SUPPLIED MATERIAL:
(** ** The cells of a row *)

(** When [finalize_column] goes through, the cell had [is_live] and a
    timestamp, a live cell had a value, a dead cell a deletion time, and of
    the pending ttl and expiry both were there or none; the cell has been
    applied to the row. *)
Lemma finalize_column_composes X h h' :
  handler.finalize_column X h = handler.Ok h' ->
  exists r c ts,
    handler._row h = Some r /\ handler._column h = Some c
    /\ handler.timestamp c = Some ts
    /\ handler.has (handler._ttl h) = handler.has (handler._expiry h)
    /\ ((handler.is_live c = Some true
         /\ exists v, handler.value c = Some v
            /\ handler._row h'
               = Some (row_apply X r (handler.def c)
                         (live ts v (match handler._ttl h, handler._expiry h with
                                     | Some ttl, Some expiry => Some (ttl, expiry)
                                     | _, _ => None
                                     end))))
        \/ (handler.is_live c = Some false
            /\ exists dt, handler.deletion_time c = Some dt
               /\ handler._row h' = Some (row_apply X r (handler.def c) (dead ts dt)))).
Proof.
  unfold handler.finalize_column, handler.error, handler.empty_optional.
  destruct (handler._row h) as [r|]; [|discriminate].
  destruct (handler._column h) as [c|]; [|discriminate].
  destruct (handler.is_live c) as [[]|] eqn:Hl, (handler.timestamp c) as [ts|] eqn:Hts,
    (handler.value c) as [v|] eqn:Hv, (handler.deletion_time c) as [dt|] eqn:Hd,
    (handler._ttl h) as [ttl|], (handler._expiry h) as [expiry|];
    simpl; try discriminate; intros [= <-]; exists r, c, ts;
    rewrite Hl, Hts, Hv, Hd; simpl; repeat split; eauto 10.
Qed.

(** When one of these is missing, [finalize_column] fails and leaves the
    handler, so also the row, as it was. *)
Lemma finalize_column_rejects X h r c :
  handler._row h = Some r -> handler._column h = Some c ->
  handler.is_live c = None \/ handler.timestamp c = None
  \/ (handler.is_live c = Some true /\ handler.value c = None)
  \/ (handler.is_live c = Some false /\ handler.deletion_time c = None)
  \/ handler.has (handler._ttl h) <> handler.has (handler._expiry h) ->
  exists msg, handler.finalize_column X h = handler.Failed msg h.
Proof.
  intros Hr Hc Hbad. unfold handler.finalize_column, handler.error. rewrite Hr, Hc.
  destruct (handler.is_live c) as [[]|], (handler.timestamp c) as [ts|],
    (handler.value c) as [v|], (handler.deletion_time c) as [dt|],
    (handler._ttl h) as [ttl|], (handler._expiry h) as [expiry|];
    simpl in *; try (eexists; reflexivity);
    exfalso; intuition congruence.
Qed.

(** A dead cell that goes through leaves the pending ttl and expiry where
    they are. *)
Lemma finalize_column_dead_keeps_ttl X h h' c :
  handler._column h = Some c -> handler.is_live c = Some false ->
  handler.finalize_column X h = handler.Ok h' ->
  handler._ttl h' = handler._ttl h /\ handler._expiry h' = handler._expiry h.
Proof.
  intros Hc Hdead. unfold handler.finalize_column, handler.error, handler.empty_optional.
  rewrite Hc, Hdead.
  destruct (handler._row h) as [r|]; [|discriminate].
  destruct (handler.timestamp c), (handler.deletion_time c),
    (handler._ttl h) eqn:Httl, (handler._expiry h) eqn:Hexpiry; simpl; try discriminate;
    intros [= <-]; simpl; rewrite Httl, Hexpiry; split; reflexivity.
Qed.
(** * AILLE: decision fusion engine and hash-chained audit logger

    A shallow embedding of [aille.hpp] (the single-header engine and its
    audit logger), of [aille_audit.cpp] (the stand-alone audit layer with
    its report) and of [extensions/aille_metrics.hpp] (the metrics
    collector), followed by the properties of the fusion pipeline, of the
    ledger and of the collector.

    Conventions of the embedding:
    - a C++ [float] is an IEEE-754 binary32 number, represented with the
      Standard Library's [spec_float] at precision 24 and maximal exponent
      128, and a [double] a binary64 number (precision 53, maximal
      exponent 1024); every arithmetic operation rounds to nearest, ties to
      even;
    - [int], [size_t] and [uint64_t] values are integers of [Z]; casts to an
      unsigned type reduce modulo 2^64, increments of a [uint64_t] wrap
      around, and signed overflow of an [int], being undefined behaviour,
      makes the computation undefined ([None]);
    - a [std::vector] or [std::deque] is a list, oldest element first;
    - [std::sort] is undefined on values that hold a NaN beside a number,
      and an ascending arrangement otherwise;
    - a [std::ofstream] is its open flag, its error bit, its buffer and the
      contents of the file, the device answering each flush;
    - the clock read by [makeDecision] is an argument ([now]);
    - [std::tanh], [std::hash<std::string>], the stream formatting of a
      [float] and [strftime] are parameters of the development. *)

From Stdlib Require Import String Ascii.
From Stdlib Require Import ZArith NArith List Bool Lia.
From Stdlib Require Import Floats.SpecFloat.
From Stdlib Require Import Sorting.Permutation Sorting.Sorted.
From Stdlib Require DecimalString HexadecimalString.
Import ListNotations.

Local Open Scope Z_scope.

(* ================================================================== *)
(** ** Machine integers *)
(* ================================================================== *)

Module MachineInt.

Definition INT_MAX : Z := 2147483647.
Definition SIZE_MOD : Z := 2 ^ 64.

(** [static_cast<size_t>(i)] for an [int] [i]. *)
Definition to_size_t (i : Z) : Z := i mod SIZE_MOD.

(** Reduction of a value into [uint64_t]. *)
Definition to_uint64 (i : Z) : Z := i mod SIZE_MOD.

(** [c++] on an [int]: undefined when [c] is [INT_MAX]. *)
Definition int_incr (c : Z) : option Z :=
  if c <? INT_MAX then Some (c + 1) else None.

(** [v.size()] of a container. *)
Definition size {A : Type} (l : list A) : Z := Z.of_nat (length l).

(** Decimal output of an integer ([operator<<] and [std::to_string]). *)
Definition show_int (z : Z) : string :=
  DecimalString.NilZero.string_of_int (Z.to_int z).

End MachineInt.
Import MachineInt.

(* ================================================================== *)
(** ** Single-precision arithmetic *)
(* ================================================================== *)

Module F32.

Definition float : Type := spec_float.

Definition prec : Z := 24.
Definition emax : Z := 128.

Definition fadd : float -> float -> float := SFadd prec emax.
Definition fmul : float -> float -> float := SFmul prec emax.
Definition fdiv : float -> float -> float := SFdiv prec emax.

WHAT THE TASK ASKS: Among the entries above, how many lines include "discriminate"? State the number and nothing else.

EXERCISE RESULT: 5